Esta circunstancia, a priori extraña, se va revelando como
natural una vez que analizamos con algo de detenimiento las características tan
especiales que se presentan en ambas realidades, y que, inevitablemente, ambas
comparten. Así, más allá de certezas evidentes tales como las de comprender que
ambas se mueven en espacios finitos, pese a contar con naturaleza infinita,
podemos desde esa misma certeza constatar que así como la muerte es la
proyección metafísica de una realidad, la de la vida de cada individuo, que de
manera evidente fue real; la Música, reúne en sí todas y cada una de las
capacidades en pos de conectar mediante sonidos (hechos físicos), con las
emociones (hechos evidentemente trascendentales).
Y surge con ello, como no podía ser de otra manera, el Réquiem. Forma oficial de armonización
de los vínculos hasta ahora descritos del Hombre con la Música. El Réquiem viene a ocupar de manera brillante, sin
ambages y como se puede comprobar sin fisuras, el nuevo espacio que ha sido
despejado desde la razón, y al cual la Misa no puede llegar.
Y entre todos ellos, el de MÓZART. Compuesto a finales de
1791, no es ni mucho menos una obra más.
No lo será en el catálogo del compositor, ni lo será para el propio compositor.
Si el Réquiem como forma musical hemos constatado se trata
de un ejercicio de acercamiento y quién
sabe si de intento de comprensión de la muerte, tales afirmaciones alcanzan
en el caso de MÓZART un grado de constatación y certeza mucho mayor, al
alcanzarle a éste la muerte mientras lo escribía.
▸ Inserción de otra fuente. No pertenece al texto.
(* ===== verification/LogPathSpec.v ===== *)
(** * What destinations see of a message

    Objects that share a payload are clones; the one that owns it is marked as referenced, and so is
    everything in a queue.  With the marks of [well_marked] no object that is referenced is changed. *)
From S2P Require Import Prelude LogMsgRef LogPath.

Section contents.
Context {C : Type}.
Variable fits : C -> C -> bool.
Abbreviation world := (world (C := C)).
Abbreviation Pipe := (LogPath.LogPipe (C := C)).

Definition contains (w : world) (i : Z) (c : C) : Prop := exists m, w_msgs w !! i = Some m /\ w_payloads w !! mg_payload m = Some c.
(** What is queued has the payload that is meant, and the source waits for it if that is meant. *)
Definition carries (w : world) (ks : list queue_node) (l : list (Z * C * bool)) : Prop := Forall2 (fun x y => n_dest x = y.1.1 /\ contains w (n_msg x) y.1.2 /\ n_ack_needed x = y.2) ks l.
Record share_inv (w : world) : Prop := {
  sh_next : forall i m, w_msgs w !! i = Some m -> i < w_next w /\ mg_payload m < w_next w;
  sh_own : forall i j mi mj, i <> j -> w_msgs w !! i = Some mi -> w_msgs w !! j = Some mj -> mg_payload mi = mg_payload mj -> mg_own mi = true -> mg_referenced mi = true /\ mg_own mj = false;
  sh_kept : forall x, x ∈ w_kept w -> exists m, w_msgs w !! n_msg x = Some m /\ mg_referenced m = true }.
(** From [w] to [w'] with the object [id] in hand: [ks] are queued, no other object of [w] is changed. *)
Record step (id : Z) (w w' : world) (ks : list queue_node) : Prop := {
  st_kept : w_kept w' = w_kept w ++ ks;
  st_sur : w_sur w' = w_sur w;
  st_next : w_next w <= w_next w';
  st_frame : forall i c, i <> id -> contains w i c -> contains w' i c;
  st_ref : forall i m, w_msgs w !! i = Some m -> exists m', w_msgs w' !! i = Some m' /\ (mg_referenced m = true -> mg_referenced m' = true) }.
Lemma step_trans (id : Z) (w1 w2 w3 : world) (ks1 ks2 : list queue_node) : step id w1 w2 ks1 -> step id w2 w3 ks2 -> step id w1 w3 (ks1 ++ ks2).
Proof.
  intros [K1 S1 N1 F1 R1] [K2 S2 N2 F2 R2]. split; [by rewrite K2, K1, app_assoc|congruence|lia|auto|]. intros i m Hm. destruct (R1 i m Hm) as (m2 & H2 & H2'). destruct (R2 i m2 H2) as (m3 & H3 & H3'). exists m3. auto.
Qed.
Lemma contains_inj (w : world) (i : Z) (c c' : C) : contains w i c -> contains w i c' -> c = c'.
Proof. intros (m & Hm & Hc) (m' & Hm' & Hc'). congruence. Qed.
(** What is in queues keeps its payload. *)
Definition keeps (w w' : world) : Prop := forall x c, x ∈ w_kept w -> contains w (n_msg x) c -> contains w' (n_msg x) c.
Lemma step_keeps (id : Z) (w w' : world) (ks : list queue_node) (m : message) (c : C) : share_inv w -> step id w w' ks -> w_msgs w !! id = Some m -> contains w id c -> (mg_referenced m = true -> contains w' id c) -> keeps w w'.
Proof.
  intros I S Hm Hc Hr x c' Hx Hc'. destruct (decide (n_msg x = id)) as [e|n]; [|by apply (st_frame _ _ _ _ S)]. rewrite e in *. rewrite (contains_inj w id c' c Hc' Hc). apply Hr. destruct (sh_kept w I x Hx) as (m' & Hm' & ?). rewrite e in Hm'. congruence.
Qed.
Lemma carries_keeps (w w' : world) (ks : list queue_node) (l : list (Z * C * bool)) : keeps w w' -> (forall x, x ∈ ks -> x ∈ w_kept w) -> carries w ks l -> carries w' ks l.
Proof.
  intros K Hk F. unfold carries in *. induction F as [|x y ks l (Hd & Hc & Ha) F IH]; constructor; [|apply IH; intros z Hz; apply Hk; by right]. split_and!; [done| |done]. apply K; [apply Hk; by left|done].
Qed.
Lemma step_added (id : Z) (w w' : world) (ks : list queue_node) (x : queue_node) : step id w w' ks -> x ∈ ks -> x ∈ w_kept w'.
Proof. intros S Hx. rewrite (st_kept _ _ _ _ S). apply elem_of_app. by right. Qed.

(** ** Acknowledgements *)

Definition core (m : message) : Z * bool * bool := (mg_payload m, mg_own m, mg_referenced m).
Record same (w w' : world) : Prop := {
  sm_core : forall i, core <$> w_msgs w' !! i = core <$> w_msgs w !! i;
  sm_payloads : w_payloads w' = w_payloads w; sm_next : w_next w' = w_next w; sm_kept : w_kept w' = w_kept w; sm_sur : w_sur w' = w_sur w }.
Lemma same_refl (w : world) : same w w.
Proof. by split. Qed.
Lemma same_trans (w1 w2 w3 : world) : same w1 w2 -> same w2 w3 -> same w1 w3.
Proof. intros [] []. split; [intros i; congruence|congruence..]. Qed.
Lemma same_lookup (w w' : world) (i : Z) (m : message) : same w w' -> w_msgs w !! i = Some m -> exists m', w_msgs w' !! i = Some m' /\ mg_payload m' = mg_payload m /\ mg_own m' = mg_own m /\ mg_referenced m' = mg_referenced m.
Proof. intros S E. pose proof (sm_core _ _ S i) as Hc. rewrite E in Hc. destruct (w_msgs w' !! i) as [m'|]; [|done]. cbn in Hc. injection Hc as ? ? ?. by exists m'. Qed.
Lemma same_back (w w' : world) (i : Z) (m' : message) : same w w' -> w_msgs w' !! i = Some m' -> exists m, w_msgs w !! i = Some m /\ mg_payload m' = mg_payload m /\ mg_own m' = mg_own m /\ mg_referenced m' = mg_referenced m.
Proof. intros S E. pose proof (sm_core _ _ S i) as Hc. rewrite E in Hc. destruct (w_msgs w !! i) as [m|]; [|done]. cbn in Hc. injection Hc as ? ? ?. by exists m. Qed.
Lemma same_contains (w w' : world) (i : Z) (c : C) : same w w' -> contains w i c -> contains w' i c.
Proof. intros S (m & Hm & Hc). destruct (same_lookup w w' i m S Hm) as (m' & Hm' & Hp & _). exists m'. split; [done|]. by rewrite (sm_payloads _ _ S), Hp. Qed.
Lemma same_step (id : Z) (w w' : world) : same w w' -> step id w w' [].
Proof.
  intros S. split; [by rewrite (sm_kept _ _ S), app_nil_r|apply S|rewrite (sm_next _ _ S); lia|intros i c _; by apply same_contains|]. intros i m Hm. destruct (same_lookup w w' i m S Hm) as (m' & Hm' & _ & _ & Hr). exists m'. split; [done|congruence].
Qed.
Lemma same_inv (w w' : world) : same w w' -> share_inv w -> share_inv w'.
Proof.
  intros S I. split.
  - intros i m' Hm'. destruct (same_back w w' i m' S Hm') as (m & Hm & -> & _). rewrite (sm_next _ _ S). by apply (sh_next w I).
  - intros i j mi' mj' Hne Hi Hj Hp Ho. destruct (same_back w w' i mi' S Hi) as (mi & Hmi & Pi & Oi & Ri), (same_back w w' j mj' S Hj) as (mj & Hmj & Pj & Oj & _). rewrite Ri, Oj. by apply (sh_own w I i j); [| | |congruence|congruence].
  - intros x Hx. rewrite (sm_kept _ _ S) in Hx. destruct (sh_kept w I x Hx) as (m & Hm & Hr). destruct (same_lookup w w' _ m S Hm) as (m' & Hm' & _ & _ & Hr'). exists m'. split; [done|congruence].
Qed.
Lemma put_same (w : world) (id : Z) (m m' : message) : w_msgs w !! id = Some m -> core m' = core m -> same w (put w id m').
Proof. intros Hm Hc. split; try done. intros i. cbn. destruct (decide (i = id)) as [->|]; [rewrite lookup_insert_eq, Hm; cbn; by rewrite Hc|by rewrite lookup_insert_ne]. Qed.
Lemma ack_same (fuel : nat) : forall (w w' : world) (id : Z) (o : LogPathOptions) (ty : AckType), path_ack fuel w id o ty = Ret w' -> same w w'.
Proof.
  induction fuel as [|fuel IH]; intros w w' id o ty E; cbn [path_ack] in E; [done|]. destruct (ack_needed o); [|injection E as <-; apply same_refl]. unfold get_msg in E. destruct (w_msgs w !! id) as [m|] eqn:Hm; [|done]. cbn [obind] in E. destruct (bool_decide (0 < mg_acks m)); [|done]. cbn [g_assert obind] in E. pose proof (put_same w id m (acknowledged m ty) Hm eq_refl) as S1.
  case_bool; [|injection E as <-; done]. destruct (mg_func m) as [|k|]; [injection E as <-; by destruct S1|eapply same_trans; [exact S1|by eapply IH]|done].
Qed.
Lemma drop_same (w w' : world) (id : Z) (o : LogPathOptions) (ty : AckType) : path_drop w id o ty = Ret w' -> same w w'.
Proof. apply ack_same. Qed.
Lemma add_ack_same (w w' : world) (id : Z) (o : LogPathOptions) : path_add_ack w id o = Ret w' -> same w w'.
Proof.
  unfold path_add_ack, get_msg. destruct (ack_needed o); [|intros [= <-]; apply same_refl]. destruct (w_msgs w !! id) as [m|] eqn:Hm; [|done]. cbn [obind]. intros [= <-]. by eapply put_same.
Qed.
Lemma break_same (w w' : world) (id : Z) (o o' : LogPathOptions) : path_break_ack w id o = Ret (w', o') -> same w w' /\ o' = mkLogPathOptions false (flow_control_requested o).
Proof.
  unfold path_break_ack. destruct (negb (flow_control_requested o)); [|done]. cbn [g_assert obind]. destruct (path_drop w id o AT_PROCESSED) as [w1|] eqn:E; [|done]. cbn [obind]. intros [= <- <-]. split; [by eapply drop_same|done].
Qed.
Hay quien afirma, a
instancias eso sí de lo que diría después su viuda, que la propia muerte puso
en boca de MOZART las últimas palabras del lacrimosa:
“Ten piedad del Hombre pecador”.
Sea como fuere, otro motivo más para reflexionar sobre las
responsabilidades de la vida, desde la constatación de la certeza última, la de
la muerte.
En memoria de los que con su ausencia, no hacen cada día sino poner un poco más de manifiesto la certeza y la valía de cuanto nos dijeron en vida.
Luis Jonás VEGAS VELASCO.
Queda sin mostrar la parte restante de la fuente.